● THE DATA:
(* ===================================================================== *)
(** ** File names *)
(* ===================================================================== *)

(** The invalid characters, in the order the loop visits them; code 34 is
    the double quote. *)
Definition invalid_chars : str := py "<>:" ++ ["034"%char] ++ py "/\|?*".

Definition sanitize_filename (name : str) : str :=
  strip (fold_left (fun name char => replace [char] [] name) invalid_chars name).

(** [Path(name).stem]: the name without its last suffix; a name whose only
    dot is the first or the last character has no suffix. *)
Fixpoint drop_suffix (s : str) : option str :=
  match s with
  | [] => None
  | c :: s' =>
      match drop_suffix s' with
      | Some t => Some (c :: t)
      | None => if (c =? ".")%char then Some [] else None
      end
  end.

Definition path_stem (name : str) : str :=
  match drop_suffix name with
  | Some ((_ :: _) as st) =>
      if Nat.eqb (S (length st)) (length name) then name else st
  | _ => name
  end.

(** [f"{counter}"] *)
Definition str_of_nat (n : nat) : str :=
  py (DecimalString.NilEmpty.string_of_uint (Nat.to_uint n)).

● PROBLEM: The line containing "Some ((_ :: _) as st) =>" and every line after it, up to and including the last line of the records, should be reproduced exactly, with nothing else.

● ANSWER FOR THE TASK:
  | Some ((_ :: _) as st) =>
      if Nat.eqb (S (length st)) (length name) then name else st
  | _ => name
  end.

(** [f"{counter}"] *)
Definition str_of_nat (n : nat) : str :=
  py (DecimalString.NilEmpty.string_of_uint (Nat.to_uint n)).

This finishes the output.